At least two basic approaches have been suggested, one in which the action is caused by magnetic torque of the magnetosomes on other cellular structures (like mechanosensitive transmembrane ion channels Kirschvink 1992), and an indirect one in which the strong magnetic field surrounding the magnetosome(s) alters magnetochemical reactions (e.g. Fundamentally, the rotation or translation of a magnetic particle must be able somehow to affect the electrical field across a sensory nerve membrane and thereby influence the production of action potentials that are the common currency of all neural activity. It is therefore not surprising that various physiological arrangements of single-domain biogenic magnetite have been suggested as a basis for geomagnetic field sensitivity in animals ( Gould et al. In contrast, the densely interacting crystals of biogenic magnetite in chiton teeth were found to be too weakly and randomly magnetized to serve as a compass ( Kirschvink & Lowenstam 1979), as are the large, detrital grains of titanomagnetite sometimes found in the vestibular organs of elasmobranch fish ( Vilches-Troya et al.

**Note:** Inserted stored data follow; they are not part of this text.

(* ===== verification/UnicodeSetSerial.v ===== *)
(** * The serialized form of a set

    [serialize] writes the values of the inversion list as 16-bit units, supplementary values
    as two units each behind a two-unit header; the deserializing constructor reads them back. *)

From S2P Require Import Prelude Vector Utf16 UString InversionList BMPSet UnicodeSet UnicodeSetFacts UnicodeSetAlgebra UnicodeSetConstruct.
Import InvList UnicodeSet UnicodeSetFacts UnicodeSetAlgebra UnicodeSetConstruct.

Module UnicodeSetSerial.

Definition bmp_value (x : Z) : Prop := 0 <= x <= 0xffff.
Definition supp_value (x : Z) : Prop := 0x10000 <= x < UNICODESET_HIGH.

(** The two units of a supplementary value. *)
Definition two_units (x : Z) : list Z := [x / 0x10000; x mod 0x10000].
Definition supp_units (b : list Z) : list Z := concat (map two_units b).

(** The image of the values [a], all in the BMP, and [b], all supplementary. *)
Definition serialized (a b : list Z) : list Z :=
  match b with
  | [] => zlen a :: a
  | _ => (zlen a + 2 * zlen b + 0x8000) :: zlen a :: a ++ supp_units b
  end.

(** An inversion list is BMP values, then supplementary values, then the end mark. *)
Lemma wf_list_parts l :
  wf_list l -> exists a b, l = a ++ b ++ [UNICODESET_HIGH] /\ Forall bmp_value a /\ Forall supp_value b.
Proof.
  intros (Hs & Hp & Hl). induction l as [|x l IH]; [done|].
  apply StronglySorted_cons in Hs as [Hx Hs]. apply Forall_cons in Hp as [H0 Hp].
  destruct l as [|y l].
  { exists [], []. injection Hl as ->. done. }
  destruct (IH Hs Hp Hl) as (a & b & E & Ha & Hb).
  assert (x < UNICODESET_HIGH).
  { apply (proj1 (Forall_forall _ _) Hx). rewrite E. set_solver. }
  destruct (Z.le_gt_cases x 0xffff).
  - exists (x :: a), b. rewrite E. split_and!; auto. constructor; [|done]. unfold bmp_value. lia.
  - destruct a as [|z a].
    + exists [], (x :: b). rewrite E. split_and!; auto. constructor; [|done]. unfold supp_value. lia.
    + exfalso. apply Forall_cons in Ha as [Hz _]. unfold bmp_value in Hz.
      assert (x < z) by (apply (proj1 (Forall_forall _ _) Hx); rewrite E; set_solver). lia.
Qed.

(** The units that the values of a list take, and with the header. *)
Definition bmp_count (l : list Z) : Z := zlen (filter (fun x => x <= 0xffff) l).
Definition serial_units (l : list Z) : Z := bmp_count l + 2 * (zlen l - 1 - bmp_count l).
Definition serial_length (l : list Z) : Z :=
  serial_units l + (if bmp_count l <? zlen l - 1 then 2 else 1).
(** [uset_getSerializedSet] on an image, in a memory that may go on behind it. *)
Lemma get_serialized fill a b rest :
  StronglySorted Z.lt (a ++ b) -> Forall bmp_value a -> Forall supp_value b -> zlen a + 2 * zlen b <= 0x7fff ->
  exists s, uset_getSerializedSet fill (Some (serialized a b ++ rest)) (zlen (serialized a b)) = Some (s, true) /\ holds s a b /\ (b <> [] -> at_ s (-1) = Some (zlen a)).
Proof.
  intros Hs Ha Hb Hlen. pose proof (zlen_nonneg a). pose proof (zlen_nonneg b). unfold uset_getSerializedSet.
  pose proof (serialized_zlen a b) as Hz. destruct (Z.leb_spec (zlen (serialized a b)) 0); [destruct (zlen a <? _); lia|].
  destruct (decide (b = [])) as [->|Hne].
  - cbn [serialized app]. rewrite zget_cons_0. cbn [mbind option_bind]. rewrite zlen_cons. change (2 * zlen (@nil Z)) with 0 in *.
    destruct (land_0x8000 (zlen a)) as [-> _]; [lia|]. change (0 =? 0) with true. cbn [negb].
    destruct (Z.ltb_spec (zlen a + 1) (1 + zlen a)); [lia|]. eexists. split; [done|]. split; [|done].
    split; try done; [|cbn [length]; change (zlen (@nil Z)) with 0; lia]. exists [zlen a], rest. done.
  - set (n := zlen a + 2 * zlen b) in *.
    assert (Eser : serialized a b = (n + 0x8000) :: zlen a :: a ++ supp_units b) by (destruct b; done).
    pose proof (zlen_pos b Hne). destruct (Z.ltb_spec (zlen a) n); [|lia]. rewrite Eser in *. cbn [app]. rewrite zget_cons_0. cbn [mbind option_bind].
    destruct (land_0x8000 n) as [_ ->]; [lia|]. destruct (land_0x7fff n) as [_ ->]; [lia|]. change (0x8000 =? 0) with false. cbn [negb].
    rewrite Hz. destruct (Z.ltb_spec (n + 2) (2 + n)); [lia|]. change (zget (n + 0x8000 :: zlen a :: (a ++ supp_units b) ++ rest) 1) with (Some (zlen a)).
    cbn [mbind option_bind]. eexists. split; [done|]. split; [|done].
    split; try done. exists [n + 0x8000; zlen a], rest. cbn. by rewrite <- app_assoc.
Qed.

Section Agree.
Context {HP : Heap} {OS : ObjectSizes} {SP : StringSpan}.

(** Reading ranges of what the set wrote is reading ranges of the set. *)
Lemma ranges_agree s ss a b :
  wf s -> values s = a ++ b ++ [UNICODESET_HIGH] -> holds ss a b -> zlen a + 2 * zlen b <= 0x7fff ->
  uset_getSerializedRangeCount ss = getRangeCount s /\
  forall i, 0 <= i < 2 ^ 29 ->
    uset_getSerializedRange ss i =
      Some (if i <? getRangeCount s then x ← getRangeStart s i; y ← getRangeEnd s i; Some (x, y) else None).
Proof.
  intros Hwf Ev Hh Hlen. pose proof (values_split s Hwf) as (_ & _ & _ & _ & Hz & _). pose proof (zlen_nonneg a). pose proof (zlen_nonneg b).
  rewrite Ev, app_assoc, zlen_app in Hz. change (zlen [UNICODESET_HIGH]) with 1 in Hz.
  assert (Hc : getRangeCount s = (zlen (a ++ b) + 1) / 2).
  { unfold getRangeCount. rewrite <- Hz, zlen_app. apply Z.quot_div_nonneg; lia. }
  split; [by rewrite Hc, (range_count ss a b Hh)|]. intros i Hi. rewrite (range_spec ss a b Hh i Hi). destruct (Z.ltb_spec i (getRangeCount s)) as [Hlt|Hge].
  - destruct (range_bounds s i Hwf) as (x & y & -> & -> & _ & _ & _ & Gx & Gy); [lia|]. cbn [mbind option_bind]. rewrite Ev, app_assoc in Gx, Gy. rewrite Hc in Hlt.
    rewrite zget_app_l in Gx by dlia. rewrite Gx. cbn [mbind option_bind]. destruct (Z.ltb_spec (2 * i + 1) (zlen (a ++ b))).
    + rewrite zget_app_l in Gy by lia. rewrite Gy. do 3 f_equal. lia.
    + rewrite zget_app_r in Gy by lia. rewrite (zget_None (a ++ b)) by lia. assert (E : 2 * i + 1 - zlen (a ++ b) = 0) by dlia. rewrite E, zget_cons_0 in Gy. injection Gy as Gy.
      do 3 f_equal. unfold UNICODESET_HIGH in Gy. lia.
  - rewrite Hc in Hge. rewrite (zget_None (a ++ b) (2 * i)) by dlia. done.
Qed.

#FREEDOM PLANET TORQUE HERE WE GO FREE#
Clean-laboratory-based extraction studies, aided by superconducting magnetometry, have identified strings of single-domain magnetite crystals similar to those in the magnetotactic bacteria in the frontal tissues of migratory fish, which are the most free of inorganic contamination (Walker et al. Despite advances in rock magnetic theory and electron microscopy, this basic observation has stood the test of time very well over the past 30 years ( Kopp & Kirschvink 2008). 2006), allowing their vector magnetic moments to sum linearly, increasing the cellular magnetic moment ( Frankel et al. The typical bacterial geometry is to string the membrane-bound crystals (termed magnetosomes) together into linear chains ( Blakemore 1975), supported from magnetostatic collapse by intracellular cytoskeletal filaments ( Kobayashi et al. It quickly became apparent that natural selection for size, shape, chemistry, crystallographic orientation and several other properties of biological magnetite had converged on the same solutions for producing single-domain crystals in magnetotactic bacteria ( Kirschvink & Lowenstam 1979), confirming both the geophysical work and the role of the ferromagnetic materials in their magnetic response. Parallel but totally separate developments in the geophysical field of rock and mineral magnetism during the 1960s and 1970s gradually led to the understanding of the size, shape and chemical properties for magnetite that would produce the uniformly magnetized crystals (termed ‘single-domain’ particles) that were responsible for holding much of the stable, ancient magnetization in rocks ( Evans & McElhinny 1969 Butler & Banerjee 1975), providing the basis for determining the deep-time history of the geomagnetic field (the science of palaeomagnetism). 1979) and even protists ( Bazylinski et al. In the nearly 50 years since Lowenstam (1962) reported the presence of the ferromagnetic mineral magnetite (Fe 3O 4) as a hardening agent in the radular teeth of the Polyplacophoran molluscs (the chitons), and suggested it might possibly be used as a magnetic field sensor, it has been found as a matrix-mediated biological precipitate in a plethora of living organisms, including insects ( Gould et al.
We find that the common assertion that a magnetoreceptor based on single-domain magnetite could not form the basis for an inclination compass does not always hold. Also, we provide a generic classification scheme of torque transducers in terms of axial or polar output, within which we discuss the results from behavioural experiments conducted under altered field conditions or with pulsed fields. On the other hand, torque-detector models that are based on magnetic multi-domain particles in the vestibular organs turn out to be ineffective. Models based on biogenic single-domain magnetite prove both effective and efficient, irrespective of whether the magnetic structure is coupled to mechanosensitive ion channels or to an indirect transduction pathway that exploits the strayfield produced by the magnetic structure at different field orientations. We analyse from first principles the conditions under which they are viable. Several models of such biological magnetic-torque transducers on the basis of magnetite have been proposed in the literature. Provided that magnetic particles have remanence or anisotropic magnetic susceptibility, an external magnetic field will exert a torque and may physically twist them. Although ferrimagnetic material appears suitable as a basis of magnetic field perception in animals, it is not known by which mechanism magnetic particles may transduce the magnetic field into a nerve signal.